② プロンプトをNotion/Gitに保存しバージョン管理を始める
最初は1つのプロンプトでもOK。「変更履歴を残す」習慣がスケール時の保険になります。
③ 月次レビューの定例を作る
毎月1回30分、利用ログと改善要望を確認する場を設ける。
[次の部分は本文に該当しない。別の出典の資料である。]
(** Without a logging segment one is chosen, which has room. *)
Lemma find_logging_choose fuel st : dst_wf (ls_dst st) -> sv_wf (ls_svt st) -> free_agree st ->
  d_logging_segno (ls_dst st) = INF_ADDR ->
  exists st' r, find_logging_loop (S (S fuel)) st = Some (st', r) /\ logging_post st st' r.
Proof.
  intros Hwf Hsv [Hn Hag] Hlog. set (f := S fuel). cbn [find_logging_loop]. rewrite Hlog, Z.eqb_refl.
  destruct (rb_last (d_victims (ls_dst st))) as [v|] eqn:Hlast.
  - apply last_Some_elem_of in Hlast. fold (dst_victims (ls_dst st)) in Hlast.
    pose proof (tw_range _ (dw_tree _ _ Hwf) v Hlast) as [Hvs Hvn].
    pose proof (dw_agree _ _ Hwf v Hlast) as Hent. rewrite Hlog in Hent.
    pose proof (dw_nr _ _ Hwf). specialize (Hent ltac:(unfold INF_ADDR; lia)).
    pose proof (wf_with_logging _ (v_segno v) Hwf Hlog Hvs) as Hwf1.
    destruct (dst_destroy_victim_map _ (with_logging (ls_dst st) (v_segno v)) (v_segno v) Hwf1)
      as (Hwf2 & Hview & Hnr & Hlg & _ & Hmem); [by right|].
    set (st1 := {| ls_dst := dst_destroy_victim (with_logging (ls_dst st) (v_segno v)) (v_segno v);
                   ls_svt := ls_svt st; ls_nr_valid_segment := ls_nr_valid_segment st |}).
    destruct (find_logging_room 0 st1) as (st' & r & Hin & _ & Hpost); subst st1; cbn [ls_dst ls_svt] in *.
    + done.
    + done.
    + split; cbn [ls_dst ls_svt]; [by rewrite Hnr|]. intros s Hs Hfree.
      destruct (Hag s Hs Hfree) as (_ & Hv & Hz). rewrite Hlg, Hview. cbn [d_logging_segno with_logging].
      split; [intros Heq; by apply (Hv v Hlast)|]. split; [|done]. intros w Hw. apply Hmem in Hw as [Hw _]. by apply Hv.
    + by rewrite Hlg, Hnr.
    + rewrite Hlg, Hview. cbn. intros e. unfold dst_view in *. cbn. rewrite Hent. intros [= <-]. cbn. lia.
    + rewrite Hin. exists st', r. split; [done|]. eapply logging_post_same; [| |exact Hpost]; done.
  - unfold logging_segment_alloc. pose proof (seg_validator_next_map (ls_svt st) Hsv) as Hnext.
    destruct (seg_validator_next (ls_svt st)) as [svt [seg|e]]; destruct Hnext as (Hsv1 & Hv1 & Hn1 & Hr).
    2: { eexists _, _. split; [done|]. by split. }
    destruct Hr as (Hseg & _ & Hfree). rewrite Hn in Hseg.
    pose proof (wf_with_logging _ seg Hwf Hlog Hseg) as Hwf1.
    pose proof (seg_validator_take_map svt seg Hsv1 (proj1 Hseg)) as Htake.
    destruct (seg_validator_take svt seg) as [svt' [u|e]]; destruct Htake as (Hsv2 & Hn2 & Ht).
    2: { eexists _, _. split; [done|]. by split. }
    destruct Ht as [_ Ht]. rewrite Hv1 in Ht. destruct (Hag seg (proj1 Hseg) Hfree) as (_ & _ & Hzero).
    set (st1 := {| ls_dst := with_logging (ls_dst st) seg |}).
    destruct (find_logging_room fuel st1) as (st' & r & _ & Hrun & Hpost); subst st1; cbn [ls_dst ls_svt] in *.
    + done.
    + done.
    + split; cbn [ls_dst ls_svt d_nr_segment with_logging d_logging_segno]; [congruence|]. intros s Hs Hfree'. rewrite Ht in Hfree'.
      destruct (Z.eq_dec s seg) as [->|Hne].
      { rewrite list_lookup_insert_eq in Hfree'; [done|]. by eapply lookup_lt_Some. }
      rewrite list_lookup_insert_ne in Hfree' by lia. destruct (Hag s Hs Hfree') as (_ & Hv & Hz). done.
    + done.
    + cbn. intros e He. rewrite (Hzero e He). done.
    + exists st', r. subst f. rewrite Hrun. split; [done|]. eapply logging_post_same; [| |exact Hpost]; done.
Qed.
これだけで品質が安定します。
シリーズの振り返り
| 回 | テーマ |
|---|---|
| 第1回 | AIはツールではなく、”同僚”として考える |
| 第2回 | 調べて・まとめて・報告するだけの仕事を引き取らせる |
| 第3回 | 毎回ゼロから考える文章を先に書かせる |
| 第4回 | 「またその質問?」を言わなくてよくなる任せ方 |
| 第5回 | 考え始める前が一番しんどい仕事を整えてもらう |
| 第6回 | Difyで仕事を任せる仕組みを作る |
| 第7回 | 「調べてまとめる同僚」を業務仕様書として作る |
連載の終わりに:AIの同僚は退職しない
全7回を通じて、個人の「AI活用」から組織の「AI戦力化」への道筋を示してきました。業務仕様書がある限り、AIの同僚は退職せず、異動せず、24時間365日、組織のために働き続けます。
最初の1体から始めて、3か月後には組織の資産に育っているはずです。